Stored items
########
Lemma update_long (state : spooky_state) (direct : bool) (message : list byte) :
  well_formed state →
  96 <= len message + m_remainder state → len message + 96 <= 2 ^ 64 →
  let v :=
    if m_length state <? 96
    then seed_vars (m_state_0 state) (m_state_1 state)
    else m_state state in
  let total := size_wrap (len message + m_length state) in
  let r := Z.to_nat (m_remainder state) in
  let data := buffered state ++ take (96 - r) message in
  spooky_update state direct message (len message)
  = if m_remainder state =? 0
    then update_blocks (set_m_length state total) direct message 0
           (len message) v
    else v ← mix (words data 0) v;
         update_blocks (set_m_data (set_m_length state total) data) direct
           message (96 - r) (len message - (96 - m_remainder state)) v.
Proof.
  intros [Hd Hr] Hlong Hfit v total r data.
  pose proof (len_nonneg message) as Hn.
  unfold spooky_update. change SC_BLOCKSIZE with 96.
  rewrite size_wrap_small by lia.
  destruct (len message + m_remainder state <? 96) eqn:E;
    [apply Z.ltb_lt in E; lia |].
  fold v total. cbn [m_remainder set_m_length set_m_data m_data].
  destruct (m_remainder state =? 0) eqn:E0; cbn [negb]; [done |].
  apply Z.eqb_neq in E0.
  rewrite u8_small by lia.
  replace (Z.to_nat (96 - m_remainder state)) with (96 - r)%nat by lia.
  assert (Hb : bytes_at message 0 (96 - r) = take (96 - r) message)
    by (unfold bytes_at; by rewrite drop_0).
  rewrite Hb.
  rewrite memcpy_to_end by (rewrite length_take; unfold len in *; lia).
  fold r. change (take r (m_data state)) with (buffered state). fold data.
  destruct (mix (words data 0) v) as [v1 |]; [| done].
  cbn [mbind option_bind].
  by rewrite size_wrap_small by lia.
Qed.

Lemma length_buffered (state : spooky_state) :
  well_formed state → length (buffered state) = Z.to_nat (m_remainder state).
Proof.
  intros [Hd Hr]. unfold buffered. rewrite length_take. lia.
Qed.

(** What [update_blocks] leaves behind, for a well-formed state and a
    fragment that holds the [n] bytes it is told to read. *)
Lemma update_blocks_result (state : spooky_state) (direct : bool)
  (message : list byte) (u : nat) (n : Z) (v : vars12) :
  well_formed state → 0 <= n → (u + Z.to_nat n = length message)%nat →
  ∃ state',
    update_blocks state direct message u n v = Some state'
    ∧ well_formed state'
    ∧ m_length state' = m_length state
    ∧ m_remainder state' = (if 0 <? n mod 96 then n mod 96 else m_remainder state)
    ∧ (0 < n mod 96 → buffered state' = drop (length message - Z.to_nat (n mod 96)) message)
    ∧ (n mod 96 = 0 → direct = true ∨ n < 96 → m_data state' = m_data state).
Proof.
  intros [Hd Hr] Hn Hu.
  rewrite update_blocks_normal by done.
  destruct (mix_blocks_total (Z.to_nat (n / 96)) message u v) as [v' ->].
  cbn [mbind option_bind].
  pose proof (Z.div_mod n 96 ltac:(lia)) as Hdm.
  pose proof (Z.mod_pos_bound n 96 ltac:(lia)) as Hb.
  set (k := Z.to_nat (n / 96)) in *.
  assert (Hk : Z.of_nat k = n / 96)
    by (unfold k; rewrite Z2Nat.id; [done | apply Z.div_pos; lia]).
  set (data := if direct || (k =? 0)%nat then _ else _).
  assert (Hdata : length data = 96%nat).
  { unfold data. destruct (direct || (k =? 0)%nat) eqn:E; [done |].
    apply orb_false_iff in E as [_ E]. apply Nat.eqb_neq in E.
    apply length_bytes_at. lia. }
  assert (Hrest : length (drop (u + k * 96) message) = Z.to_nat (n mod 96))
    by (rewrite length_drop; lia).
  eexists. split; [reflexivity |].
  destruct (0 <? n mod 96) eqn:E.
  - apply Z.ltb_lt in E.
    split; [split; cbn; [rewrite length_memcpy; lia | lia] |].
    split; [done |]. split; [done |].
    split; [| lia].
    intros _. unfold buffered. cbn.
    pose proof (take_memcpy data (drop (u + k * 96) message) 0) as Ht.
    simpl in Ht. rewrite Hrest in Ht. rewrite Ht by lia.
    f_equal. lia.
  - apply Z.ltb_ge in E.
    split; [split; cbn; [done | lia] |].
    split; [done |]. split; [done |].
    split; [lia |].
    intros _ Hcase. cbn. unfold data.
    destruct Hcase as [-> | Hsmall]; [done |].
    replace k with 0%nat by (rewrite Z.div_small in Hk; lia).
    by rewrite orb_true_r.
Qed.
########
PROBLEM TO WORK ON: Beginning with the line that contains "assert (Hdata : length data = 96%nat).", quote each line exactly through the last line of the entries above, and nothing beyond them.

PROBLEM SOLUTION:
  assert (Hdata : length data = 96%nat).
  { unfold data. destruct (direct || (k =? 0)%nat) eqn:E; [done |].
    apply orb_false_iff in E as [_ E]. apply Nat.eqb_neq in E.
    apply length_bytes_at. lia. }
  assert (Hrest : length (drop (u + k * 96) message) = Z.to_nat (n mod 96))
    by (rewrite length_drop; lia).
  eexists. split; [reflexivity |].
  destruct (0 <? n mod 96) eqn:E.
  - apply Z.ltb_lt in E.
    split; [split; cbn; [rewrite length_memcpy; lia | lia] |].
    split; [done |]. split; [done |].
    split; [| lia].
    intros _. unfold buffered. cbn.
    pose proof (take_memcpy data (drop (u + k * 96) message) 0) as Ht.
    simpl in Ht. rewrite Hrest in Ht. rewrite Ht by lia.
    f_equal. lia.
  - apply Z.ltb_ge in E.
    split; [split; cbn; [done | lia] |].
    split; [done |]. split; [done |].
    split; [lia |].
    intros _ Hcase. cbn. unfold data.
    destruct Hcase as [-> | Hsmall]; [done |].
    replace k with 0%nat by (rewrite Z.div_small in Hk; lia).
    by rewrite orb_true_r.
Qed.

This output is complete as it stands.